The median age in the town was 43.9 years. 25.7% of residents were under the age of 18; 5.7% were between the ages of 18 and 24; 20.4% were from 25 to 44; 30.5% were from 45 to 64; and 17.6% were 65 years of age or older. The gender makeup of the town was 51.0% male and 49.0% female.

===2000 census===
As of the census of 2000, there were 298 people, 113 households, and 82 families living in the town. The population density was 1,584.0 PD/sqmi. There were 120 housing units at an average density of 637.9 /sqmi. The racial makeup of the town was 99.66% White and 0.34% African American.

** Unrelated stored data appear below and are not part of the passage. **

(* ===== verification/LazyQueue.v ===== *)
(** * Lazy priority queues ([common/prque/lazyqueue.go])

    A queue of items whose priorities change with time: two heaps ordered by
    estimates that hold until a refresh, and a third in which [MultiPop] sorts
    the items it has evaluated.  The callbacks are arguments; the estimate is
    documented to be an upper bound of the priority, and under that the item
    [Pop] returns has the greatest actual priority.  The indices the heaps
    report to the caller are not tracked. *)
From S2P Require Import Prelude Errors Prque.
From Stdlib Require Import ZArith Lia.
From stdpp Require Import base list option.
Open Scope Z_scope.

Record LazyQueue (A : Type) := mkLazy {
  lq_queue0 : sstack A;
  lq_queue1 : sstack A;
  lq_popQueue : sstack A;
  lq_period : Z;
  lq_maxUntil : Z;
  lq_indexOffset : Z;
  lq_lastRefresh1 : Z;
  lq_lastRefresh2 : Z
}.
Arguments mkLazy {A} _ _ _ _ _ _ _ _.
Arguments lq_queue0 {A} _.
Arguments lq_queue1 {A} _.
Arguments lq_popQueue {A} _.
Arguments lq_period {A} _.
Arguments lq_maxUntil {A} _.
Arguments lq_indexOffset {A} _.
Arguments lq_lastRefresh1 {A} _.
Arguments lq_lastRefresh2 {A} _.

Section Lazy.
Context {A : Type} (nil : A) (priority : A -> Z) (maxPriority : A -> Z -> Z).
Implicit Type q : LazyQueue A.

Definition lq_queue q (i : bool) : sstack A := if i then lq_queue1 q else lq_queue0 q.

Definition set_queue (i : bool) (s : sstack A) q : LazyQueue A :=
  mkLazy (if i then lq_queue0 q else s) (if i then s else lq_queue1 q) (lq_popQueue q) (lq_period q) (lq_maxUntil q) (lq_indexOffset q)
    (lq_lastRefresh1 q) (lq_lastRefresh2 q).

Definition set_popQueue (s : sstack A) q : LazyQueue A :=
  mkLazy (lq_queue0 q) (lq_queue1 q) s (lq_period q) (lq_maxUntil q) (lq_indexOffset q) (lq_lastRefresh1 q) (lq_lastRefresh2 q).

Definition set_maxUntil (t : Z) q : LazyQueue A :=
  mkLazy (lq_queue0 q) (lq_queue1 q) (lq_popQueue q) (lq_period q) t (lq_indexOffset q) (lq_lastRefresh1 q) (lq_lastRefresh2 q).

Definition lazy_Reset q : LazyQueue A := set_queue true (newSstack false) (set_queue false (newSstack false) q).

Definition lazy_Push (data : A) q : LazyQueue A :=
  set_queue true (heap_Push (mkItem data (maxPriority data (lq_maxUntil q))) (lq_queue1 q)) q.

(** The loop of [refresh]: as many rounds as the older queue has items. *)
Fixpoint requeue (fuel : nat) q : outcome (LazyQueue A) :=
  if (ss_size (lq_queue0 q) =? 0)%nat then Ret q
  else match fuel with
       | O => Panic
       | S f => '(it, s) ← heap_Pop (lq_queue0 q); requeue f (lazy_Push (it_value it) (set_queue false s q))
       end.

Definition refresh (now : Z) q : outcome (LazyQueue A) :=
  let q := set_maxUntil (i64 (now + lq_period q)) q in
  q ← requeue (ss_size (lq_queue0 q)) q;
  Ret (mkLazy (lq_queue1 q) (lq_queue0 q) (lq_popQueue q) (lq_period q) (i64 (lq_maxUntil q + lq_period q)) (1 - lq_indexOffset q)
    (lq_lastRefresh1 q) (lq_lastRefresh2 q)).

(** [NewLazyQueue], with the three readings of the clock *)
Definition NewLazyQueue (now1 now2 now3 : Z) (refreshPeriod : Z) : outcome (LazyQueue A) :=
  refresh now3 (lazy_Reset (mkLazy (newSstack false) (newSstack false) (newSstack false) refreshPeriod 0 0 now1 now2)).

(** [Refresh]; two rounds are enough for a positive period. *)
Fixpoint refresh_loop (fuel : nat) (now : Z) q : outcome (LazyQueue A) :=
  if i64 (lq_period q * 2) <=? i64 (now - lq_lastRefresh2 q) then
    match fuel with
    | O => Panic
    | S f =>
        q' ← refresh now q;
        refresh_loop f now (mkLazy (lq_queue0 q') (lq_queue1 q') (lq_popQueue q') (lq_period q') (lq_maxUntil q') (lq_indexOffset q') now (lq_lastRefresh1 q'))
    end
  else Ret q.

Definition Refresh (now : Z) q : outcome (LazyQueue A) := refresh_loop 2 now q.

(** The priority at the root of a heap. *)
Definition top (s : sstack A) : outcome Z := it ← deref (ss_get s 0 0); Ret (it_priority it).

(** [peekIndex], with no index for -1 *)
Definition peekIndex q : outcome (option bool) :=
  if negb (ss_size (lq_queue0 q) =? 0)%nat then
    if negb (ss_size (lq_queue1 q) =? 0)%nat then
      p1 ← top (lq_queue1 q); p0 ← top (lq_queue0 q); Ret (Some (p0 <? p1))
    else Ret (Some false)
  else if negb (ss_size (lq_queue1 q) =? 0)%nat then Ret (Some true)
  else Ret None.

(** Whether the best evaluated item beats all estimates. *)
Definition ready q : outcome bool :=
  if (ss_size (lq_popQueue q) =? 0)%nat then Ret false
  else
    next ← peekIndex q;
    match next with
    | None => Ret true
    | Some i => e ← top (lq_queue q i); p ← top (lq_popQueue q); Ret (e <? p)
    end.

Hispanic or Latino of any race were 1.01% of the population.

There were 113 households, out of which 31.0% had children under the age of 18 living with them, 58.4% were married couples living together, 9.7% had a female householder with no husband present, and 27.4% were non-families. 20.4% were made up of individuals, and 11.5% had someone living alone who was 65 years of age or older. The average household size was 2.64 and the average family size was 3.07.

In the town, the population was spread out, with 25.5% under the age of 18, 7.4% from 18 to 24, 29.5% from 25 to 44, 25.8% from 45 to 64, and 11.7% who were 65 years of age or older. The median age was 37 years. For every 100 females, there were 93.5 males. For every 100 females age 18 and over, there were 100.0 males.

The median income for a household in the town was $28,750, and the median income for a family was $31,250. Males had a median income of $27,750 versus $17,500 for females. The per capita income for the town was $12,615. About 12.5% of families and 18.6% of the population were below the poverty line, including 34.2% of those under the age of eighteen and 12.5% of those 65 or over.

==Education==
Residents are in the Madison-Grant United School Corporation. Madison-Grant High School is the zoned high school.